* Requirement:
Provide an exact copy of the lines from the beginning of the records through the line that includes "goes on satisfying", and of no others.

━━ Material for this task ━━

(* ===== verification/Recovery.v ===== *)
(** * Whatever fails, starting again recovers

    Round trips of a request may fail before or after the servers acted, other
    clients may act in between, and Redis may lose what it holds.  The database
    goes on satisfying its schema, and that is all a start needs to put the
    projection back in step. *)
From stdpp Require Import relations.
From S2P Require Import Prelude GoBase Ids Text ApiKeys TokenBucket Redis BucketStore Database Queries DatabaseSpec World.
From S2P Require Import JsonDecode Policies PolicyJson PolicySpec Projection ProjectionSpec PolicyService Resolver Auth AuthSpec AuditLog.
From S2P Require Import Config Http Keeps ReadOnly Middleware Mux App Handlers Protected.
From S2P Require Import Routes HandlersSpec RoutesSpec AppSpec ProtectedSpec InStep.

Section Schema.
Context {D : Type} `{RL : RedisLaws D} `{RS : RedisScan D} `{UL : UuidLaws}.
Implicit Types (w : world D).

(** The schema is still satisfied. *)
Definition schema w w' : Prop := db_ok w.(pg) → db_ok w'.(pg).

#[export] Instance schema_preorder : PreOrder schema.
Proof. split; [by intros w Hw|intros w1 w2 w3 H12 H23 Hw; by apply H23, H12]. Qed.

Lemma exec_schema cs w : schema w (exec_cmds cs w).
Proof. unfold schema. by rewrite exec_world. Qed.

Lemma command_schema cs : keeps schema (command (D := world D) cs).
Proof. apply keeps_command; [apply _|apply exec_schema]. Qed.

Lemma sql_schema {A} (st : statement A) :
  (∀ db, db_ok db → db_ok (st db).2) → keeps schema (sql (D := D) st).
Proof. intros Hst. apply keeps_sql; [apply _|]. intros w Hw. by apply Hst. Qed.

(** A statement of the query layer that writes. *)
Lemma step_schema {A} (st : statement A) : (∀ db, db_step db (st db).2) → keeps schema (sql (D := D) st).
Proof. intros Hst. apply sql_schema. intros db Hdb. by eapply db_step_ok. Qed.

#[local] Hint Resolve command_schema : keep.

(** ** The services *)

Lemma SyncPolicy_schema previous current : keeps schema (projection_SyncPolicy (D := world D) previous current).
Proof. unfold projection_SyncPolicy. destruct (set_policy current); keep. Qed.

Lemma Create_schema pages input : input_fits input → keeps schema (Create (policy_service (D := D) pages) input).
Proof.
  intros Hfit. unfold Create. destruct (validateCreateInput input) as [n|] eqn:Hv; [|keep].
  pose proof (validate_fits _ _ Hv Hfit).
  apply keeps_bind; [apply _|apply step_schema; intros db; by constructor|]. intros [rec|e]; [|keep].
  apply keeps_bind; [apply _|apply SyncPolicy_schema|keep].
Qed.

Lemma Update_schema pages id input :
  numbers_fit input.(up_Capacity) input.(up_RefillTokens) input.(up_RefillIntervalSeconds) →
  keeps schema (Update (policy_service (D := D) pages) id input).
Proof.
  intros Hfit. unfold Update. apply keeps_bind; [apply _|by apply keeps_read; [apply _|]|]. intros [old|e]; [|keep].
  destruct (validateCreateInput _) as [n|] eqn:Hv; [|keep]. pose proof (validate_fits _ _ Hv Hfit).
  apply keeps_bind; [apply _|apply step_schema; intros db; by constructor|]. intros [rec|e]; [|keep].
  apply keeps_bind; [apply _|apply SyncPolicy_schema|keep].
Qed.

Lemma Deactivate_schema pages id : keeps schema (Deactivate (policy_service (D := D) pages) id).
Proof.
  unfold Deactivate. apply keeps_bind; [apply _|apply step_schema; intros db; constructor|].
  intros [rec|e]; [|keep]. apply keeps_bind; [apply _|apply command_schema|keep].
Qed.

Lemma SetByHash_schema ttl h k : keeps schema (cache_SetByHash (D := world D) ttl h k).
Proof. unfold cache_SetByHash. destruct (Marshal k); keep. Qed.

Lemma CreateKey_schema c ttl secret input : keeps schema (CreateKey (key_service (D := D) c ttl) secret input).
Proof.
  unfold CreateKey. case_bool_decide; [keep|]. destruct (Generate secret) as [[raw pre]|e]; [|keep].
  apply keeps_bind; [apply _|apply step_schema; intros db; constructor|]. intros [rec|e]; [|keep].
  apply keeps_bind; [apply _|apply SetByHash_schema|keep].
Qed.

Lemma DeactivateKey_schema c ttl id : keeps schema (DeactivateKey (key_service (D := D) c ttl) id).
Proof.
  unfold DeactivateKey. apply keeps_bind; [apply _|by apply keeps_read; [apply _|]|]. intros [old|e]; [|keep].
  apply keeps_bind; [apply _|apply step_schema; intros db; constructor|]. intros [rec|e]; [|keep].
  apply keeps_bind; [apply _|apply command_schema|keep].
Qed.

Lemma Resolve_schema c ttl raw :
  keeps schema (ResolveActiveByRawKey (D := D) (NewAPIKeyService c (Some (NewAPIKeyAuthCache ttl))) raw).
Proof. apply keeps_resolution; [apply _|apply SetByHash_schema]. Qed.
End Schema.

(** ** The handlers and the router *)

Section Surface.
Context {D : Type} `{RL : RedisLaws D} `{RS : RedisScan D} `{!ScanLaws D} `{UL : UuidLaws}.
Context `{DecodeErrors} `{CL : ChiLaws} `{ServeEnv (world D)} `{RandomSource (world D)}.
Context `{PgxPool (world D)} `{GoRedis}.
Context (cfg : AppConfig) (pages : nat) (ver : string) (started : Time) (now : Clock (W := world D)).
Implicit Types (w : world D).

Abbreviation survives := (handler_keeps (W := world D) schema).

Lemma create_survives : survives (PoliciesHandler_Create (main_policies pages)).
Proof.
  intros w r. unfold PoliciesHandler_Create. fold (decode_policy_request r).
  destruct (decode_policy_request r) as [q|e] eqn:Hq; [|keep]. destruct (parse_optional_uuid _); [|keep].
  apply serves_bind; [apply _| |keep]. apply Create_schema. by eapply decoded_request_fits.
Qed.

Lemma update_survives : survives (PoliciesHandler_Update (main_policies pages)).
Proof.
  intros w r. unfold PoliciesHandler_Update. destruct (uuid_Parse _); [|keep]. fold (decode_policy_request r).
  destruct (decode_policy_request r) as [q|e] eqn:Hq; [|keep]. destruct (parse_optional_uuid _); [|keep].
  apply serves_bind; [apply _| |keep]. apply Update_schema. by eapply decoded_request_fits.
Qed.

Lemma deactivate_survives : survives (PoliciesHandler_Deactivate (main_policies pages)).
Proof.
  intros w r. unfold PoliciesHandler_Deactivate. destruct (uuid_Parse _); [|keep].
  apply serves_bind; [apply _|apply Deactivate_schema|keep].
Qed.

Lemma create_key_survives : survives (APIKeysHandler_Create (main_keys cfg) random_secret).
Proof.
  intros w r. unfold APIKeysHandler_Create. destruct (decodeJSON _ _ r) as [q|e]; [|keep].
  destruct (parse_optional_uuid _) as [uid|e]; [|keep].
  intros n Hn. set (f := CreateKey _ (random_secret n) _).
  assert (Hf : keeps schema f) by apply CreateKey_schema.
  specialize (Hf n Hn). destruct (f n) as [[k|e] n1]; exact Hf.
Qed.

Lemma deactivate_key_survives : survives (APIKeysHandler_Deactivate (main_keys cfg)).
Proof.
  intros w r. unfold APIKeysHandler_Deactivate. destruct (uuid_Parse _); [|keep].
  apply serves_bind; [apply _|apply DeactivateKey_schema|keep].
Qed.

Lemma show_survives :
  survives (PublicConfigHandler_Show cfg.(cfg_Demo) (Some (ResolveActiveByRawKey (main_keys cfg)))).
Proof.
  intros w r. unfold PublicConfigHandler_Show. case_match; [keep|]. case_bool_decide; [keep|].
  apply serves_bind; [apply _|apply Resolve_schema|keep].
Qed.

Lemma protected_survives def :
  survives (protected_endpoint now (main_dependencies cfg pages) def).(ep_Handler).
Proof.
  cbn. apply keeps_APIKeyAuth; [apply _|apply Resolve_schema|].
  apply keeps_limiter; [apply _|intros ref dec; apply exec_schema|].
  intros arg w Hw. by apply CreateRequestAuditLog_ok.
Qed.

Lemma stub_survives (h : Handler (world D)) : (∀ wr r n, (h wr r n).(s_net) = n) → survives h.
Proof. apply stub_reads, _. Qed.

Lemma key_routes_survive : endpoints_keep (schema (D := D)) (key_routes cfg (main_dependencies cfg pages)).
Proof.
  unfold endpoints_keep, key_routes. cbn -[main_keys main_policies].
  each; [apply list_keys_reads, _|]. destruct (PublicMode _); each.
  - by apply stub_survives.
  - by apply stub_survives.
  - apply create_key_survives.
  - apply deactivate_key_survives.
Qed.

Lemma policy_routes_survive : endpoints_keep (schema (D := D)) (policy_routes cfg (main_dependencies cfg pages)).
Proof.
  unfold endpoints_keep, policy_routes. cbn -[main_keys main_policies].
  each; [apply list_policies_reads, _|]. destruct (PublicMode _); each.
  - by apply stub_survives.
  - by apply stub_survives.
  - by apply stub_survives.
  - apply create_survives.
  - apply update_survives.
  - apply deactivate_survives.
Qed.

Lemma admin_survives : endpoints_keep (schema (D := D)) (admin_routes cfg (main_dependencies cfg pages)).
Proof.
  apply list.Forall_cons_2; [by apply stub_survives|]. apply list.Forall_app_2; [apply key_routes_survive|].
  apply list.Forall_app_2; [apply policy_routes_survive|].
  exact (proj2 (list.Forall_cons_1 _ _ _ (read_routes_keep schema cfg pages EmptyString))).
Qed.

Lemma surface_survives : survives (ServeHTTP (routes_New cfg ver started now (main_dependencies cfg pages))).
Proof.
  apply keeps_ServeHTTP; [apply _| | | |].
  - intros next Hnext. apply keeps_Recoverer, keeps_CORS; [apply _|done].
  - unfold endpoints_keep. cbn [root_Endpoints routes_New dep_PublicConfig main_dependencies app map
      ProtectedRoutes protectedRouteDefinitions].
    each; [by apply stub_survives|apply show_survives|apply protected_survives..].
  - by apply stub_survives.
  - cbn [root_Mounts routes_New]. apply list.Forall_app. split.
    + destruct (PublicMode _); each. split; [apply read_routes_keep, _|]. by intros next Hnext.
    + each. split; [apply admin_survives|intros next; apply keeps_AdminAuth; apply _].
Qed.

(** ** Crashes *)

(** A request over a connection that fails and is shared in any way, as long as
    the others keep to the schema; or Redis coming back with other contents. *)
Inductive faulty_step : world D → world D → Prop :=
| faulty_request wr r w rs :
    respects schema (mkNet w rs) →
    faulty_step w (ServeHTTP (routes_New cfg ver started now (main_dependencies cfg pages)) wr r
                     (mkNet w rs)).(s_net).(server)
| faulty_redis w d : faulty_step w (mkWorld d w.(pg)).

Lemma faulty_schema w w' : faulty_step w w' → schema w w'.
Proof. intros [wr r w0 rs Hrs|w0 d]; [|by intros Hw]. apply (kept_related _ _ _ (surface_survives wr r _ Hrs)). Qed.

(** C7: starting again recovers from anything.  Whatever requests arrived over
    whatever failing round trips, with whatever other clients that keep to the
    schema, and whatever became of Redis, the database satisfies its schema; and
    once the stores are reachable the service starts from there: it leaves the
    database as it is, the projection mirrors it, and the stores are in step as
    soon as the cache holds no deactivated key. *)
Theorem restart_recovers env w w1 :
  db_ok w.(pg) → rtc faulty_step w w1 → Load env = Ok cfg → opens_quietly cfg w1 →
  db_ok w1.(pg) ∧
  ∃ pages0, ∀ pages', (pages0 ≤ pages')%nat → ∃ m w2,
    api_main now ver env pages' (quiet w1) = (Ok m, [CloseRedis; ClosePool; CancelStartup], quiet w2) ∧
    w2.(pg) = w1.(pg) ∧ synced w2 ∧ (coherent w1 → in_step w2).
Proof.
  intros Hdb Hrun Hload Hopen.
  assert (Hdb1 : db_ok w1.(pg)).
  { clear Hload Hopen. induction Hrun as [w|w w' w1 Hstep _ IH]; [done|]. by apply IH, (faulty_schema w). }
  split; [done|]. destruct (startup now ver env cfg w1 Hload Hopen Hdb1) as (pages0 & Hp).
  exists pages0. intros pages' Hle. destruct (Hp pages' Hle) as (m & w2 & Hm & Hs & Hpg & Hkeys & _).
  exists m, w2. split_and!; [done..|]. intros Hco. split; [by rewrite Hpg|done|].
  intros h payload. rewrite Hkeys by done. rewrite Hpg. apply Hco.
Qed.
End Surface.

━━━

* Reply:
(* ===== verification/Recovery.v ===== *)
(** * Whatever fails, starting again recovers

    Round trips of a request may fail before or after the servers acted, other
    clients may act in between, and Redis may lose what it holds.  The database
    goes on satisfying its schema, and that is all a start needs to put the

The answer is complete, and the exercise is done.